Sandy Starr is a journalist, writer/photographer for a newspaper and business publications. She currently resides in the mountains outside of Albuquerque, New Mexico. She makes an annual pilgrimage to California. She has written poetry for as long as she can remember. She has been published locally in several publications, and in InkLit and Artisan. Starr has lived all over the country and the world. Her heart however still lives in San Francisco, where she lived for two years in the 1970's. She says that she loves the California coast, and that her favorite thing to do is drive up Highway 1 and take it all in," the view, the smell, everything." Starr wrote the poems in this collection about California. Sandy Starr's poetry was also featured on page 7107 of the 1997 edition of the Central California Poetry Journal in 1997.

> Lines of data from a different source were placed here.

Definition t1 : list poly := zvec DK.
Definition pk : list Z := d_pack_pk (zeros 32) t1.
Definition sk : list Z := d_pack_sk (zeros 32) (zeros 64) (zeros 32) (zvec DK) (zvec DL) (zvec DK).
Lemma keygen_t_zero i : (i < DK)%nat -> keygen_t (repeat (zvec DL) DK) (zvec DL) (zvec DK) i = nil_poly.
Proof.
  intros Hi. unfold keygen_t. rewrite map_zvec by apply ntt_zero. rewrite matrix_zero, !row_zvec by done. by rewrite reduce_zero, invntt_zero, add_zero, caddq_zero.
Qed.
Lemma keys_zero : keygen_keys (zeros 32) (zeros 32) (repeat (zvec DL) DK) (zvec DL) (zvec DK) = (pk, sk).
Proof.
  unfold keygen_keys, pk, sk, t1. rewrite (tab_zvec DK _ keygen_t_zero). rewrite !map_zvec by reflexivity.
  generalize (d_pack_pk (zeros 32) (zvec DK)) as p. intros p. reflexivity.
Qed.
Lemma sample_zero key (ixs : list nat) (nonce : nat -> Z) : run_map (fun i => d_poly_uniform_eta key (nonce i)) ixs = Ret (zvec (length ixs)).
Proof. apply run_map_const. intros i. apply eta_zero. Qed.
Lemma keygen_zero xi : d_keygen xi = Ret (pk, sk).
Proof.
  unfold d_keygen. generalize (slice 0 32 xi ++ [u8 (Z.of_nat DK); u8 (Z.of_nat DL)]) as m. intros m. change (shake256 m 128) with (zeros 128).
  cbv zeta. rewrite expand_zero. cbn [run_bind]. rewrite !sample_zero. cbn [run_bind]. rewrite !length_seq. rewrite <- keys_zero. reflexivity.
Qed.
Lemma zvec_in n lo hi : lo <= 0 <= hi -> vec n (poly_in lo hi) (zvec n).
Proof.
  intros H. split; [apply repeat_length|]. apply List.Forall_forall. intros p ->%repeat_spec. apply poly_in_of; [done|]. intros i _. by rewrite get_zeros.
Qed.
Lemma setup_zero m rnd : d_sign_setup m rnd sk = Ret (mkSigner (repeat (zvec DL) DK) (zvec DL) (zvec DK) (zvec DK) (zeros 64) (zeros 64)).
Proof.
  unfold d_sign_setup, sk. rewrite (proj1 (sk_roundtrip (zeros 32) (zeros 64) (zeros 32) (zvec DK) (zvec DL) (zvec DK) eq_refl eq_refl eq_refl
    (zvec_in DK (-4095) 4096 ltac:(lia)) (zvec_in DL (-4) 4 ltac:(lia)) (zvec_in DK (-4) 4 ltac:(lia)))). cbv zeta. rewrite expand_zero. cbn [run_bind].
  rewrite !map_zvec by apply ntt_zero. reflexivity.
Qed.
Definition cp : poly := match d_poly_challenge (zeros 48) with Ret p => p | _ => [] end.
Lemma challenge_zero : d_poly_challenge (zeros 48) = Ret cp.
Proof. vm_compute. reflexivity. Qed.
Definition sig : list Z := d_pack_sig (zeros 48) (zvec DL) (zvec DK).
Lemma hint_zero cp ixs : (forall i, In i ixs -> (i < DK)%nat) -> hint_loop ixs cp (zvec DK) (zvec DK) (zvec DK) 0 = Some (zvec (length ixs), 0).
Proof.
  induction ixs as [|i ixs IH]; intros H; [done|]. cbn [hint_loop]. fold (times cp (row [] (zvec DK) i)). rewrite !row_zvec by (apply H; by left).
  rewrite times_zero, reduce_zero, add_zero. change (d_chknorm nil_poly DGAMMA2) with false. cbv iota.
  replace (tab 256 _) with nil_poly by reflexivity. change (add_ones nil_poly 0) with 0. rewrite IH by (intros j Hj; apply H; by right). done.
Qed.
Lemma try_zero nonce : d_sign_try (mkSigner (repeat (zvec DL) DK) (zvec DL) (zvec DK) (zvec DK) (zeros 64) (zeros 64)) nonce = Ret (Some sig).
Proof.
  rewrite d_sign_try_eq. rewrite (tab_zvec DL) by (intros; apply gamma1_zero). cbv zeta. unfold try_w. rewrite map_zvec by apply ntt_zero. rewrite matrix_zero.
  rewrite map_zvec by (by rewrite reduce_zero, invntt_zero, caddq_zero).
  change (shake256 _ DCTILDE) with (zeros 48). rewrite challenge_zero. cbn [run_bind].
  assert (Ez : try_z (d_ntt cp) (zvec DL) (zvec DL) = zvec DL).
  { apply tab_zvec. intros i Hi. by rewrite !row_zvec, times_zero, add_zero, reduce_zero by done. }
  assert (E0 : try_w0 (d_ntt cp) (zvec DK) (zvec DK) = zvec DK).
  { apply tab_zvec. intros i Hi. rewrite map_zvec by reflexivity. by rewrite !row_zvec, times_zero, sub_zero, reduce_zero by done. }
  rewrite Ez, E0. unfold try_w1. rewrite map_zvec by reflexivity. rewrite hint_zero by (intros i Hi%in_seq; lia). reflexivity.
Qed.
Lemma sign_zero m rnd : d_sign_internal m rnd sk = Ret (Some sig).
Proof.
  unfold d_sign_internal. rewrite setup_zero. cbn [run_bind]. replace (Z.to_nat 10000) with (S (Z.to_nat 9999)) by reflexivity.
  cbn [d_sign_loop]. by rewrite try_zero.
Qed.
End Toy.

Lemma keygen_equation_witness : exists rho tr key t1 t0 s1 s2 mat,
  d_unpack_pk Toy.pk = (rho, t1) /\ d_unpack_sk Toy.sk = (rho, tr, key, t0, s1, s2) /\ tr = shake256 (Shake := Toy.shake) Toy.pk 64 /\
  d_expand_a (X := Toy.shake) rho = Ret mat /\
  vec DK (poly_in 0 1023) t1 /\ vec DK (poly_in (-4095) 4096) t0 /\ vec DL (poly_in (-4) 4) s1 /\ vec DK (poly_in (-4) 4) s2 /\
  forall i j, (i < DK)%nat -> (j < 256)%nat ->
    eqm DQ (Fips204.eval (Fips204.gamma j) (joined (row [] t1 i) (row [] t0 i)))
      (dot (row [] mat i) (map (fun p => tab 256 (fun j => Fips204.eval (Fips204.gamma j) p)) s1) j + Fips204.eval (Fips204.gamma j) (row [] s2 i)).
Proof. apply (keygen_equation (X := Toy.shake) (zeros 32) Toy.pk Toy.sk). apply Toy.keygen_zero. Defined.
Lemma signature_verifies_witness : verify_with (X := Toy.shake) (fun a h => Fips204.use_hint h a) Toy.sig [1; 2; 3] Toy.pk = Ret 0.
Proof. apply (signature_verifies (X := Toy.shake) (zeros 32) Toy.pk Toy.sk [1; 2; 3] (zeros 32)); [apply Toy.keygen_zero|apply Toy.sign_zero]. Defined.
Lemma hinted_signature_rejected_witness : exists c z h a b, d_unpack_sig Toy.sig = Some (c, z, h) /\
  verify_input (X := Toy.shake) (fun a h => Fips204.use_hint h a) Toy.sig [1; 2; 3] Toy.pk = Ret a /\ verify_input (X := Toy.shake) d_use_hint Toy.sig [1; 2; 3] Toy.pk = Ret b /\
  c = shake256 (Shake := Toy.shake) a DCTILDE /\ length a = length b /\ (a = b <-> hint_count h = 0%nat) /\
  d_verify_internal (X := Toy.shake) Toy.sig [1; 2; 3] Toy.pk = Ret (if decide (shake256 (Shake := Toy.shake) a DCTILDE = shake256 (Shake := Toy.shake) b DCTILDE) then 0 else -1).
Proof.
  apply (hinted_signature_rejected (X := Toy.shake) (zeros 32) Toy.pk Toy.sk [1; 2; 3] (zeros 32)); [apply Toy.keygen_zero|apply Toy.sign_zero].
Defined.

I came to California naive,
a wanderer, a gypsy taken and tossed from coast to coast
and points in between,
having racked up road miles and
memories and lost friends and roots and home--
I came reluctant and fighting the unknown.
San Francisco seemed a scary place
to one who had traveled, yet not seen
the likes of a city full of such rich vivid life.
I fought, but soon let go of weapons,
dropping them like pebbles and shells onto a beach,
feeling them and resistance washed away by waves
and light and madness as the City worked its magic.
Too little time. Too little time.
Two years of learning, soaking up and, taking in,
storing up, and I left fighting, resisting the leaving more
than the coming.
Two decades have rolled by like the miles on all those
highways , with only one trip back. An infusion.
A transfusion. A rebirth into beauty. Bedazzled again
by the light and water and air. Energized by crazy dashes up and down
and up those hills, my laughter bounced off the stuccoed walls
of ice cream houses, bouncing back into my head, against my skin.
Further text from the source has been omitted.